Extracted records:
##############################
(** [add] succeeds exactly when the trie with the path stays free of
    conflicts, and then it holds the path and what it held. *)
Lemma trie_add_spec path : forall t, trie_wf t ->
  ((trie_add path t).2 = true <-> case_conflict_free (with_path path t)) /\
  ((trie_add path t).2 = true -> forall q, trie_has q (trie_add path t).1 <-> with_path path t q).
Proof.
  induction path as [|e path IH]; intros t Ht.
  { simpl. split.
    - split; [|done]. intros _ p e e' l [H1|H1] [H2|H2];
        try (apply prefix_nil_inv in H1; by destruct p); try (apply prefix_nil_inv in H2; by destruct p).
      by apply (trie_has_ccf p t).
    - intros _ q. unfold with_path. split; [by left|]. intros [?|Hq%prefix_nil_inv]; [done | by subst q]. }
  cbn [trie_add]. destruct (hm_get e (children t)) as [c|] eqn:E.
  - pose proof (proj2 (proj1 (trie_wf_unfold t) Ht) e c E) as Hc.
    destruct (IH c Hc) as [IH1 IH2]. rewrite (ccf_with_child e path t c) by done.
    destruct (trie_add path c) as [c' r]. simpl in *. split; [done|].
    intros Hr [|e0 q]; [split; [by left | done]|]. simpl. rewrite hm_get_insert.
    case_decide as E0.
    + subst e0. rewrite (IH2 Hr q). symmetry. by apply (with_path_below_child e path t c q).
    + symmetry. by apply (with_path_below_other e e0 path t q).
  - destruct (IH trie_new trie_new_wf) as [IH1 IH2]. rewrite (ccf_with_new e path t) by done.
    assert (case_conflict_free (with_path path trie_new)) as Hnew.
    { eapply ccf_ext; [|apply (prefixes_ccf path)]. intros q. unfold with_path.
      split; [by right|]. intros [H|H]; [|done]. destruct q; [apply prefix_nil | done]. }
    apply IH1 in Hnew. specialize (IH2 Hnew).
    destruct (trie_add path trie_new) as [c' r]. simpl in Hnew, IH2. subst r.
    assert (forall lc q, trie_has q (mkTrie (hm_insert e c' (children t)) lc)
                         <-> with_path (e :: path) t q) as Hhas.
    { intros lc [|e0 q]; [split; [by left | done]|]. simpl. rewrite hm_get_insert.
      case_decide as E0.
      - subst e0. rewrite IH2.
        transitivity (q `prefix_of` path); [|symmetry; by apply (with_path_below_new e path t q)].
        unfold with_path. split; [intros [H|H]; [|done] | by right]. destruct q; [apply prefix_nil | done].
      - symmetry. by apply (with_path_below_other e e0 path t q). }
    unfold lower. destruct (from_utf8 (elem e)) as [s|]; simpl.
    + case_decide as Hd; simpl; [|split; [naive_solver | intros _; apply Hhas]].
      split; [|done]. split; [done|]. intros H. by destruct (H _ eq_refl).
    + split; [naive_solver | intros _; apply Hhas].
Qed.

(** ** [check_case_conflicts] on paths *)

(** The paths of a list and their directories. *)
Definition closure (paths : list MPath) : list MPathElement -> Prop :=
  fun q => q = [] \/ exists p, p ∈ paths /\ q `prefix_of` elements p.

Lemma check_from_spec paths : forall done_ t,
  trie_wf t -> (forall q, trie_has q t <-> closure done_ q) ->
  match check_case_conflicts_from (P := MPath) t paths with
  | None => case_conflict_free (closure (done_ ++ paths))
  | Some p => exists l1 l2, paths = l1 ++ p :: l2 /\
                case_conflict_free (closure (done_ ++ l1)) /\
                ~ case_conflict_free (closure (done_ ++ l1 ++ [p]))
  end.
Proof.
  induction paths as [|p paths IH]; intros done_ t Ht Hhas.
  { simpl. rewrite app_nil_r. intros q e e' l. rewrite <- !Hhas. by apply trie_has_ccf. }
  cbn [check_case_conflicts_from]. unfold trie_apply, MPath_update.
  pose proof (trie_add_wf (elements p) t Ht) as Hwf.
  destruct (trie_add_spec (elements p) t Ht) as [Hs1 Hs2].
  assert (forall q, with_path (elements p) t q <-> closure (done_ ++ [p]) q) as Hw.
  { intros q. unfold with_path. rewrite Hhas. unfold closure.
    setoid_rewrite elem_of_app. setoid_rewrite list_elem_of_singleton. naive_solver. }
  destruct (trie_add (elements p) t) as [t' [|]]; simpl in *.
  - specialize (IH (done_ ++ [p]) t' Hwf).
    assert (forall q, trie_has q t' <-> closure (done_ ++ [p]) q) as Hhas'.
    { intros q. by rewrite <- Hw, Hs2. }
    specialize (IH Hhas').
    destruct (check_case_conflicts_from t' paths) as [p'|].
    + destruct IH as (l1 & l2 & -> & H1 & H2). exists (p :: l1), l2. split; [done|].
      rewrite <- !app_assoc in *. done.
    + by rewrite <- app_assoc in IH.
  - exists [], paths. split; [done|]. rewrite app_nil_r. split.
    + intros q e e' l. rewrite <- !Hhas. by apply trie_has_ccf.
    + intros H. assert (false = true); [|done]. apply Hs1. eapply ccf_ext; [|exact H].
      intros q. by rewrite Hw.
Qed.

(** C2. [check_case_conflicts] on a list of paths reports nothing exactly when
    no two names in the same directory differ only by case; otherwise it
    reports the first path that brings in such a pair. *)
Theorem check_case_conflicts_exact (paths : list MPath) :
  match check_case_conflicts paths with
  | None => case_conflict_free (closure paths)
  | Some p => exists l1 l2, paths = l1 ++ p :: l2 /\
                case_conflict_free (closure l1) /\ ~ case_conflict_free (closure (l1 ++ [p]))
  end.
Proof.
  apply (check_from_spec paths [] trie_new trie_new_wf).
  intros [|e q]; simpl; unfold closure; [naive_solver|]. split; [done|].
  intros [?|(p & Hp%elem_of_nil & _)]; done.
Qed.

(** ** Removal *)

(** The files of the trie: its leaves. *)
Fixpoint trie_leaf (path : list MPathElement) (t : CaseConflictTrie) : Prop :=
  match path with
  | [] => children t = []
  | e :: path => match hm_get e (children t) with Some c => trie_leaf path c | None => False end
  end.

Lemma trie_is_empty_spec t : trie_is_empty t = true <-> children t = [].
Proof. unfold trie_is_empty. destruct (children t); simpl; split; done. Qed.

Lemma trie_leaf_cons_nonempty e path t : trie_leaf (e :: path) t -> children t <> [].
Proof. simpl. by destruct (children t). Qed.

Lemma trie_remove_leaf path : forall t, path <> [] -> trie_leaf path t ->
  (trie_remove path t).2 = true /\
  forall q, q <> [] -> trie_leaf q (trie_remove path t).1 <-> trie_leaf q t /\ q <> path.
Proof.
  induction path as [|e path IH]; intros t Hne Hl; [done|]. clear Hne.
  cbn [trie_leaf trie_remove] in *. destruct (hm_get e (children t)) as [c|] eqn:E; [|done].
  destruct path as [|e' path].
  { cbn [trie_leaf] in Hl. simpl. rewrite (proj2 (trie_is_empty_spec c) Hl). simpl. split; [done|].
    intros [|e0 q] Hq; [done|]. simpl. rewrite hm_get_remove. case_decide as E0; [subst e0|naive_solver].
    rewrite E. split; [done|]. intros [Hlq Hn]. destruct q as [|e1 q]; [done|].
    by apply trie_leaf_cons_nonempty in Hlq. }
  destruct (IH c ltac:(done) Hl) as [IH1 IH2]. clear IH.
  destruct (trie_remove (e' :: path) c) as [c' r]. simpl in IH1, IH2. subst r.
  destruct (trie_is_empty c') eqn:Ee; (split; [done|]); (intros [|e0 q] Hq; [done|]); simpl.
  - apply trie_is_empty_spec in Ee. rewrite hm_get_remove.
    case_decide as E0; [subst e0; rewrite E|naive_solver]. split; [done|].
    intros [Hlq Hn]. destruct q as [|e1 q]; [by apply trie_leaf_cons_nonempty in Hl|].
    assert (trie_leaf (e1 :: q) c') as H by (apply IH2; naive_solver).
    by apply trie_leaf_cons_nonempty in H.
  - rewrite hm_get_insert. case_decide as E0; [subst e0; rewrite E|naive_solver].
    destruct q as [|e1 q]; [|rewrite IH2 by done; naive_solver].
    simpl. split.
    + intros H. by rewrite (proj2 (trie_is_empty_spec c') H) in Ee.
    + intros [H _]. by apply trie_leaf_cons_nonempty in Hl.
Qed.

(** Removing a file from the trie removes exactly that file: the other
    files stay, directories left empty do not become files, and the trie
    keeps the invariant that ties the lower-cased names of each node to its
    children, so that a later addition sees no conflict with what is gone. *)
Theorem trie_remove_exact path t :
  trie_wf t -> path <> [] -> trie_leaf path t ->
  (trie_remove path t).2 = true /\ trie_wf (trie_remove path t).1 /\
  forall q, q <> [] -> trie_leaf q (trie_remove path t).1 <-> trie_leaf q t /\ q <> path.
Proof.
  intros Ht Hne Hl. destruct (trie_remove_leaf path t Hne Hl) as [H1 H2].
  split; [done|]. split; [by apply trie_remove_wf | done].
Qed.

(** ** Changesets keep the trie in order *)

Lemma changes_update_wf changes t :
  trie_wf t -> trie_wf (apply_additions changes (apply_removals changes t)).1.
Proof.
  intros Ht. assert (trie_wf (apply_removals changes t)) as Hr.
  { revert t Ht. induction changes as [|[p c] changes IH]; intros t Ht; simpl; [done|].
    apply IH. destruct c; [done | by apply trie_remove_wf]. }
  revert Hr. generalize (apply_removals changes t). clear.
  induction changes as [|[p c] changes IH]; intros t Ht; simpl; [done|].
  destruct c; [|by apply IH]. pose proof (trie_add_wf (elements p) t Ht).
  simpl. destruct (trie_add (elements p) t) as [t' [|]]; [by apply IH | done].
Qed.

(** The trie built from any history of changesets satisfies the trie
    invariant, whatever the changesets delete and add and whether or not one
    of them stops at a conflict. *)
Theorem trie_from_changesets_wf `{Chrono} (history : list BonsaiChangeset) :
  trie_wf (trie_from_iter history).
Proof.
  unfold trie_from_iter. generalize trie_new_wf. generalize trie_new.
  induction history as [|cs history IH]; intros t Ht; simpl; [done|].
  apply IH. by apply changes_update_wf.
Qed.

Lemma trie_from_paths_wf (paths : list MPath) : trie_wf (trie_from_iter paths).
Proof.
  unfold trie_from_iter. generalize trie_new_wf. generalize trie_new.
  induction paths as [|p paths IH]; intros t Ht; simpl; [done|].
  apply IH. unfold trie_apply, MPath_update. pose proof (trie_add_wf (elements p) t Ht).
  by destruct (trie_add (elements p) t).
Qed.

End CaseConflict.

(** A trie with two files of one directory. *)
Definition ex_trie : CaseConflictTrie :=
  @trie_from_iter MPath (MPath_update (fun s => s))
    [mkMPath [mkElem (bstr "a"); mkElem (bstr "b")]; mkMPath [mkElem (bstr "a"); mkElem (bstr "c")]].

Lemma trie_remove_exact_witness :
  trie_wf (fun s => s) (trie_remove (fun s => s) [mkElem (bstr "a"); mkElem (bstr "b")] ex_trie).1.
Proof.
  refine (proj1 (proj2 (trie_remove_exact (fun s => s) _ ex_trie _ _ _))).
  - apply trie_from_paths_wf.
  - discriminate.
  - reflexivity.
Defined.
Lemma linked_insert k v (m : linked) : NoDup (hm_remove k (proj1_sig m) ++ [(k, v)]).*1.
Proof.
  rewrite fmap_app. apply NoDup_app. split; [apply linked_remove|]. split; [|apply NoDup_singleton].
  intros k' (x & -> & Hx)%list_elem_of_fmap. unfold hm_remove in Hx. apply list_elem_of_filter in Hx as [Hx _].
  intros H. apply Hx. by apply list_elem_of_singleton in H.
Qed.

Lemma linked_tail (m : linked) : NoDup (tail (proj1_sig m)).*1.
Proof. destruct m as [[|x l] Hl]; cbn; [done|]. by apply NoDup_cons in Hl as [_ ?]. Qed.

#[export] Instance linked_ops : LinkedHashMap K V linked :=
  {| lhm_new := exist _ [] (NoDup_nil_2);
     lhm_iter m := proj1_sig m;
     lhm_len m := lenN (proj1_sig m);
     lhm_get k m := hm_get k (proj1_sig m);
     lhm_insert k v m := (exist _ (hm_remove k (proj1_sig m) ++ [(k, v)]) (linked_insert k v m), hm_get k (proj1_sig m));
     lhm_remove k m := (exist _ (hm_remove k (proj1_sig m)) (linked_remove k m), hm_get k (proj1_sig m));
     lhm_pop_front m := (exist _ (tail (proj1_sig m)) (linked_tail m), head (proj1_sig m));
     lhm_clear m := exist _ [] NoDup_nil_2 |}.

#[export] Instance linked_laws : LinkedHashMapLaws linked_ops.
Proof.
  split; cbn; try done.
  - intros m. apply (proj2_sig m).
  - intros k v m Hk. by rewrite hm_remove_none.
Qed.
End linked.
Arguments linked K V : clear implicits.
(** What is put in the cache is found there, and a complete value stays. *)
Lemma insert_or_remove_get k s h : bh_ok h -> (0 < entrylimit h)%N -> (get_weight s <= weightlimit h)%N ->
  bh_get k (insert_or_remove k s h) = Some (match bh_get k h with Some (Complete v) => Complete v | _ => s end).
Proof using L weight_width.
  intros Hok He Hs. pose proof (ok_limits _ Hok) as [_ Hl]. assert (get_weight s < 2 ^ 64)%N as Hlt by lia.
  destruct (bh_insert_get k s h Hok He) as [Hg Hr]; [lia|]. pose proof (bh_insert_spec k s h Hok Hlt) as Hspec.
  unfold insert_or_remove. destruct (bh_insert k s h) as [h1 r]. cbn in Hg, Hr. destruct Hspec as (Hok1 & [Hl1 Hl2] & _). subst r.
  destruct (bh_get k h) as [[f|v]|] eqn:E0; [done| |done].
  assert (get_weight (Complete v) <= weightlimit h1)%N as Hv by (rewrite Hl2; by eapply bh_get_weight).
  rewrite trim_noop; [apply (bh_insert_get k (Complete v) h1 Hok1); lia|]. apply bh_insert_ok; [done|apply (slot_width weight_width)].
Qed.

(** How many turns of a poll are left. *)
Definition turns_left (p : pc (V := V) (E := E)) : nat :=
  match p with
  | Handle => 12
  | Polling _ Internal => 11 | Removing _ Internal => 10 | Taking _ Internal => 9
  | Present => 8
  | Polling _ Cached => 7 | Removing _ Cached => 6 | Taking _ Cached => 5
  | Filling => 4
  | Polling _ Fresh => 3 | Removing _ Fresh => 2 | Taking _ Fresh => 1
  | Inserting _ _ => 1
  | Returned _ => 0
  end.

Lemma turn_left ready m t : turns_left (at_ (turn fill hash ready m t).2) <= pred (turns_left (at_ t)).
Proof.
  unfold turn. destruct (at_ t) as [|f from|f from|f from| | |s r|r] eqn:Hat; cbn; try lia.
  - destruct (internal_future t); cbn; lia.
  - destruct (futures m !! f) as [[k c]|]; cbn; [|lia]. destruct (poll_computation ready c); cbn; destruct from; lia.
  - destruct from; lia.
  - destruct (futures m !! f) as [[k [r|v|[e|]]]|]; cbn; destruct from; cbn; lia.
  - destruct (slot_present hash (key t) m) as [[f|v]|]; cbn; lia.
  - by rewrite Hat.
Qed.

(** The turns of a task, each in the cache that it finds. *)
Fixpoint turns_in (ms : list (bool * Asyncmemo)) (t : MemoFuture) : MemoFuture (K := K) (V := V) (E := E) :=
  match ms with
  | [] => t
  | (ready, m) :: ms => turns_in ms (turn fill hash ready m t).2
  end.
##############################
AIM OF THE TASK ▸ All lines above from the one with "<-> with_path (e" to the one with "(** The paths", inclusive, should be copied exactly, and no other lines.

ANSWER AREA ▸
                         <-> with_path (e :: path) t q) as Hhas.
    { intros lc [|e0 q]; [split; [by left | done]|]. simpl. rewrite hm_get_insert.
      case_decide as E0.
      - subst e0. rewrite IH2.
        transitivity (q `prefix_of` path); [|symmetry; by apply (with_path_below_new e path t q)].
        unfold with_path. split; [intros [H|H]; [|done] | by right]. destruct q; [apply prefix_nil | done].
      - symmetry. by apply (with_path_below_other e e0 path t q). }
    unfold lower. destruct (from_utf8 (elem e)) as [s|]; simpl.
    + case_decide as Hd; simpl; [|split; [naive_solver | intros _; apply Hhas]].
      split; [|done]. split; [done|]. intros H. by destruct (H _ eq_refl).
    + split; [naive_solver | intros _; apply Hhas].
Qed.

(** ** [check_case_conflicts] on paths *)

(** The paths of a list and their directories. *)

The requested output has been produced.